Райнер Мария Рильке восхищается людьми, которые, как Роден, способны жертвовать искусству то, что другие называют жизнью. Роден похож на полноводную реку, которая покинула одно из двух русл, по которым прежде текла… «Обыденная жизнь и присутствовавшие в ней люди кажутся высохшим руслом, по которому он перестал течь [… ] А рядом слышится рокот несущей свои воды мощной реки». Или вот — о Сезанне: «Для того чтобы сделать всего несколько шагов по дороге страсти, Сезанн должен был отвернуться от всего живого, и не с пренебрежением, а с героизмом человека, который избрал видимость смерти из любви к жизни»[12]. И Рильке в письме к Лу Андреас-Саломе заключает в отношении самого себя: «Я знаю, что мне не следовало бы искать или желать других способов реализации, кроме моего творчества; мой дом — именно здесь, здесь истинно близкие мне образы, женщины, которые мне нужны, дети, которые вырастут и будут жить долго»[13].
Так что каждый платит требуемую цену.
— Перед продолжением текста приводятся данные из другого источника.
(* ===== verification/ServerProxy.v ===== *)
(** * Proxies of the server: [server/proxy/proxy.go], [tcp.go], [udp.go], [stcp.go], [sudp.go], [xtcp.go]

    A running proxy accepts the connections of users.  Each is offered to the
    server plugins, gets a work connection from the pool of the control and is
    joined with it; packets of secret UDP proxies whose two sides frame them
    differently are translated.  [UserConn] follows one such connection,
    [Listeners] the ports and names a proxy holds while it runs. *)
From S2P Require Import Prelude Bytes Chars Ports Wire UdpBinary Messages TCPGroup Control Nathole Visitor Service Config Metrics Binding Rendezvous.

Module UserConn.

(** ** Work connections *)

Record StartWorkConn := mkStart {
  ProxyName : string; SrcAddr : chars; SrcPort : Z; DstAddr : chars; DstPort : Z; Error : string }.

(** What happens to the connections, in order. *)
Inductive event := EStart (conn : nat) (m : StartWorkConn) (ok : bool) | ECloseWork (conn : nat) | ECloseUser.

Inductive error := ErrGet (e : Control.error) | ErrStart | ErrLeft (e : Messages.error) | ErrRight (e : Messages.error).

(** [strconv.ParseUint(s, 10, 16)] with its error ignored: 0 when [s] is not a
    number, the largest value when it is too large. *)
Definition ParseUint16 (s : chars) : Z :=
  match s with
  | [] => 0
  | _ => match digits 0 s with Some n => Z.min n 65535 | None => 0 end
  end.

(** Host and port of an address, both zero when there is none or it has no port. *)
Definition splitAddr (a : option chars) : chars * Z :=
  match a with
  | None => ([], 0)
  | Some s => match Nathole.SplitHostPort s with Ok (h, p) => (h, ParseUint16 p) | Err _ => ([], 0) end
  end.

Definition startMsg (name : string) (src dst : option chars) : StartWorkConn :=
  mkStart name (splitAddr src).1 (splitAddr src).2 (splitAddr dst).1 (splitAddr dst).2 "".

(** The answers of one turn: those of [Control.GetWorkConn], and whether the
    message can be written. *)
Record answer := mkAnswer { sent : bool; later : option (option nat); written : bool }.

(** The loop of [GetWorkConnFromPool] with [n] turns left; [err] is the error of
    the last turn.  Without an error and a connection both results are nil. *)
Fixpoint tryAll (m : StartWorkConn) (env : nat → answer) (i n : nat) (err : option error) (c : Control.Control)
    : res error (option nat) * Control.Control * list event :=
  match n with
  | 0%nat => (match err with Some e => Err e | None => Ok None end, c, [])
  | S n =>
      match Control.GetWorkConn (sent (env i)) (later (env i)) c with
      | (Err e, c) => (Err (ErrGet e), c, [])
      | (Ok conn, c) =>
          if written (env i) then (Ok (Some conn), c, [EStart conn m true])
          else let '(r, c, es) := tryAll m env (S i) n (Some ErrStart) c in
               (r, c, EStart conn m false :: ECloseWork conn :: es)
      end
  end.

Definition GetWorkConnFromPool (name : string) (src dst : option chars) (env : nat → answer) (c : Control.Control)
    : res error (option nat) * Control.Control * list event :=
  tryAll (startMsg name src dst) env 0 (Z.to_nat (Control.poolCount c + 1)) None c.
Или заставляет платить других. Бетховен портит жизнь своего племянника Карла. Флобер смиряется с существованием отшельника. Роден относится к окружающим, как к необходимым для творчества пище или питью. Сезанн занимается самоистязанием и предпочитает продолжать писать вместо того, чтобы отправиться на похороны любимой матери. Таким образом, он производит еще один шедевр, который озарит жизнь многих и многих людей, пришедших им наслаждаться. Сам Рильке неспособен сделать выбор и испытывает огромные мучения, отказываясь от любви и счастья, моменты творческой активности или влюбленности чередуются у него с длительными периодами депрессии. Однако есть ли у нас уверенность в том, что, веди эти люди себя по-другому, их имена были бы нам неизвестны? Как будто щедрость творчества требует эгоцентризма художника, как будто, только пожертвовав жизнью, можно утвердить бессмертие.
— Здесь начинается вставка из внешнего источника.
(* ===== verification/FeatureGate.v ===== *)
(** * Feature gates: [pkg/policy/featuregate/feature_gate.go]

    The gate knows features with a default; settings from the configuration
    override the default unless the feature is locked.  A Go map is read in an
    unspecified order, so the settings are a list: some order of the map. *)
From S2P Require Import Prelude.

Module FeatureGate.

Inductive FeatureStage := Alpha | Beta | GA.
Record FeatureSpec := mkSpec { Default : bool; LockToDefault : bool; Stage : FeatureStage }.
#[global] Instance FeatureStage_eq_dec : EqDecision FeatureStage. Proof. solve_decision. Defined.
#[global] Instance FeatureSpec_eq_dec : EqDecision FeatureSpec. Proof. solve_decision. Defined.

Inductive error := ErrUnrecognized (k : string) | ErrLocked (k : string) | ErrClosed | ErrDifferentSpec (k : string).

Record featureGate := mkGate { known : gmap string FeatureSpec; enabled : gmap string bool; closed : bool }.

Definition defaultFeatures : gmap string FeatureSpec := {[ "VirtualNet" := mkSpec false false Alpha ]}.
Definition NewFeatureGate : featureGate := mkGate defaultFeatures ∅ false.

(** The loops work on copies; an error returns before the copies are stored. *)
Fixpoint applySettings (known : gmap string FeatureSpec) (enabled : gmap string bool) (m : list (string * bool)) : res error (gmap string bool) :=
  match m with
  | [] => Ok enabled
  | (k, v) :: m =>
      match known !! k with
      | None => Err (ErrUnrecognized k)
      | Some spec =>
          if LockToDefault spec && negb (bool_decide (Default spec = v)) then Err (ErrLocked k)
          else applySettings known (<[ k := v ]> enabled) m
      end
  end.

Definition SetFromMap (m : list (string * bool)) (f : featureGate) : res error unit * featureGate :=
  match applySettings (known f) (enabled f) m with
  | Ok e => (Ok tt, mkGate (known f) e (closed f))
  | Err e => (Err e, f)
  end.

Fixpoint addFeatures (known : gmap string FeatureSpec) (features : list (string * FeatureSpec)) : res error (gmap string FeatureSpec) :=
  match features with
  | [] => Ok known
  | (name, spec) :: features =>
      match known !! name with
      | Some existing => if decide (existing = spec) then addFeatures known features else Err (ErrDifferentSpec name)
      | None => addFeatures (<[ name := spec ]> known) features
      end
  end.

Definition Add (features : list (string * FeatureSpec)) (f : featureGate) : res error unit * featureGate :=
  if closed f then (Err ErrClosed, f)
  else match addFeatures (known f) features with
       | Ok k => (Ok tt, mkGate k (enabled f) (closed f))
       | Err e => (Err e, f)
       end.

Definition Enabled (key : string) (f : featureGate) : bool :=
  match enabled f !! key with
  | Some v => v
  | None => match known f !! key with Some spec => Default spec | None => false end
  end.

(** ** Properties *)

Inductive op := OSet (m : list (string * bool)) | OAdd (features : list (string * FeatureSpec)).
Definition exec (f : featureGate) (o : op) : featureGate := match o with OSet m => (SetFromMap m f).2 | OAdd fs => (Add fs f).2 end.

Lemma applySettings_ok known m : ∀ e e',
  NoDup m.*1 → applySettings known e m = Ok e' ↔
  e' = list_to_map m ∪ e ∧ ∀ k v, (k, v) ∈ m → ∃ spec, known !! k = Some spec ∧ (LockToDefault spec = true → Default spec = v).
Proof.
  induction m as [|[k v] m IH]; intros e e' Hnd; simpl.
  - split; [intros [= ->]; split; [by rewrite (left_id_L ∅ (∪))|set_solver]|intros [-> _]; by rewrite (left_id_L ∅ (∪))].
  - apply NoDup_cons in Hnd as [Hk Hnd]. destruct (known !! k) as [spec|] eqn:Hs.
    2:{ split; [done|]. intros [_ H]. destruct (H k v) as (? & ? & _); [by left|congruence]. }
    destruct (LockToDefault spec && _) eqn:Hl.
    + split; [done|]. intros [_ H]. destruct (H k v) as (sp & Hsp & Hd); [by left|]. simplify_eq.
      apply andb_true_iff in Hl as [Hl Hn]. apply negb_true_iff, bool_decide_eq_false in Hn. by destruct Hn; apply Hd.
    + rewrite IH by done. assert (Hn : list_to_map m !! k = @None bool) by by apply not_elem_of_list_to_map_1.
      assert (E : list_to_map m ∪ <[ k := v ]> e = <[ k := v ]> (list_to_map m) ∪ e).
      { rewrite <-insert_union_l, insert_union_r by done. done. }
      rewrite E. split; intros [-> H]; (split; [done|]); [|intros; apply H; by right].
      intros k' v' [[= -> ->]|?]%elem_of_cons; [|eauto]. exists spec. split; [done|]. intros Hlk. rewrite Hlk in Hl.
      simpl in Hl. by apply negb_false_iff, bool_decide_eq_true in Hl.
Qed.

Lemma addFeatures_grows fs : ∀ k k', addFeatures k fs = Ok k' → k ⊆ k'.
Proof.
  induction fs as [|[n spec] fs IH]; intros k k'; simpl; [by intros [= ->]|].
  destruct (k !! n) eqn:Hn; [case_decide; [apply IH|done]|]. intros H%IH. etrans; [|exact H]. by apply insert_subseteq.
Qed.

(** settings are applied all or not at all, and exactly when each names a known
    feature and gives a locked one its default; then the new settings win, and
    the rest is as before, whatever the order the map is read in. *)
Theorem settings_all_or_nothing m f :
  NoDup m.*1 →
  let '(r, f') := SetFromMap m f in
  (r = Ok tt ↔ ∀ k v, (k, v) ∈ m → ∃ spec, known f !! k = Some spec ∧ (LockToDefault spec = true → Default spec = v)) ∧
  match r with
  | Ok _ => known f' = known f ∧ ∀ k, Enabled k f' = default (Enabled k f) ((list_to_map m : gmap string bool) !! k)
  | Err _ => f' = f
  end.
Proof.
  intros Hnd. unfold SetFromMap. pose proof (applySettings_ok (known f) m (enabled f)) as H.
  destruct (applySettings _ _ _) as [e|er].
  - destruct (proj1 (H e Hnd) eq_refl) as [-> Hall]. split; [done|]. split; [done|]. intros k. unfold Enabled; simpl.
    destruct ((list_to_map m : gmap string bool) !! k) as [v|] eqn:Hk; simpl.
    + by rewrite (lookup_union_Some_l _ _ _ _ Hk).
    + by rewrite lookup_union_r.
  - split; [|done]. split; [done|]. intros Hall. pose proof (proj2 (H _ Hnd) (conj eq_refl Hall)) as E. discriminate E.
Qed.

(** Locked features have their default. *)
Definition lockedOk (f : featureGate) : Prop :=
  ∀ k v, enabled f !! k = Some v → ∃ spec, known f !! k = Some spec ∧ (LockToDefault spec = true → Default spec = v).

Lemma applySettings_keeps kn m : ∀ e e', applySettings kn e m = Ok e' →
  (∀ k v, e !! k = Some v → ∃ spec, kn !! k = Some spec ∧ (LockToDefault spec = true → Default spec = v)) →
  ∀ k v, e' !! k = Some v → ∃ spec, kn !! k = Some spec ∧ (LockToDefault spec = true → Default spec = v).
Proof.
  induction m as [|[k0 v0] m IH]; intros e e'; simpl; [by intros [= ->]|].
  destruct (kn !! k0) as [spec|] eqn:Hs; [|done]. destruct (LockToDefault spec && _) eqn:Hl; [done|].
  intros H Hold. eapply IH; [exact H|]. intros k v. rewrite lookup_insert_Some. intros [[<- <-]|[_ ?]]; [|eauto].
  exists spec. split; [done|]. intros Hlk. rewrite Hlk in Hl. simpl in Hl. by apply negb_false_iff, bool_decide_eq_true in Hl.
Qed.

(** a locked feature keeps its default for ever, and a known feature keeps its
    specification, through all settings and additions. *)
Theorem locked_features_fixed ops k spec :
  let f := foldl exec NewFeatureGate ops in
  known f !! k = Some spec → LockToDefault spec = true →
  ∀ more, known (foldl exec f more) !! k = Some spec ∧ Enabled k (foldl exec f more) = Default spec.
Proof.
  cbn zeta. intros Hk Hl more.
  assert (Hstep : ∀ f o, lockedOk f → lockedOk (exec f o) ∧ known f ⊆ known (exec f o)).
  { intros f [m|fs] Hok; simpl; unfold SetFromMap, Add.
    - destruct (applySettings _ _ _) eqn:E; [|done]. split; [|done]. intros k' v'. by eapply applySettings_keeps.
    - destruct (closed f); [done|]. destruct (addFeatures _ _) eqn:E; [|done]. apply addFeatures_grows in E. split; [|done].
      intros k' v' (sp & Hsp & ?)%Hok. exists sp. split; [|done]. simpl. by eapply lookup_weaken. }
  assert (Hrun : ∀ os f, lockedOk f → lockedOk (foldl exec f os) ∧ known f ⊆ known (foldl exec f os)).
  { induction os as [|o os IH]; intros f Hok; simpl; [done|]. destruct (Hstep f o Hok) as [Hok' Hsub].
    destruct (IH _ Hok'). split; [done|by etrans]. }
  destruct (Hrun ops NewFeatureGate) as [Hok _]; [intros ? ?; simpl; by rewrite lookup_empty|].
  destruct (Hrun more _ Hok) as [Hok' Hsub]. assert (Hk' := lookup_weaken _ _ _ _ Hk Hsub). split; [done|].
  unfold Enabled. destruct (enabled _ !! k) as [v|] eqn:Hv; [|by rewrite Hk'].
  destruct (Hok' k v Hv) as (sp & Hsp & Hd). simplify_eq. symmetry. auto.
Qed.

(** ** Concrete runs *)

Definition demoLocked : list op := [OAdd [("Stable", mkSpec true true GA)]].

Lemma settings_all_or_nothing_witness :
  Enabled "VirtualNet" (SetFromMap [("VirtualNet", true)] NewFeatureGate).2 =
    default (Enabled "VirtualNet" NewFeatureGate) ((list_to_map [("VirtualNet", true)] : gmap string bool) !! "VirtualNet").
Proof.
  destruct (settings_all_or_nothing [("VirtualNet", true)] NewFeatureGate) as [_ [_ H]]; [apply NoDup_singleton|]. apply H.
Defined.

Lemma locked_features_fixed_witness :
  Enabled "Stable" (foldl exec (foldl exec NewFeatureGate demoLocked) [OSet [("Stable", false)]]) = true.
Proof. apply (locked_features_fixed demoLocked "Stable" (mkSpec true true GA)); reflexivity. Defined.

End FeatureGate.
Рембрандт принадлежит к той же плеяде художников, для которых река жизни разделена на два русла, не сообщающихся между собой. Художник чувствителен к человеческой сути каждого, от распятого Бога до младенца, который учится ходить; люди же, которые его окружают, поставлены на службу творчества и творца. Время и силы человека ограниченны по определению, так что неизбежно приходится от чего-то отказываться. Однако ничто не доказывает фатальности такого выбора (у Рембрандта, по-видимому, бессознательного). Ибо даже если творец на самом деле должен полностью погружаться в искусство, дабы достичь истины, если ему приходится становиться безжалостным к самому себе или к миру вокруг себя, дабы проникнуть в его тайны, ничто не принуждает его вести себя так же, когда он делает перерывы в создании шедевров. Каждый человек — имеет множество образов. Если, как нам прекрасно продемонстрировал Рембрандт, Иисус, Дева Мария и святые могут вести себя, как обычные люди, и не утрачивать при этом своего величия, почему же художники этого не могут?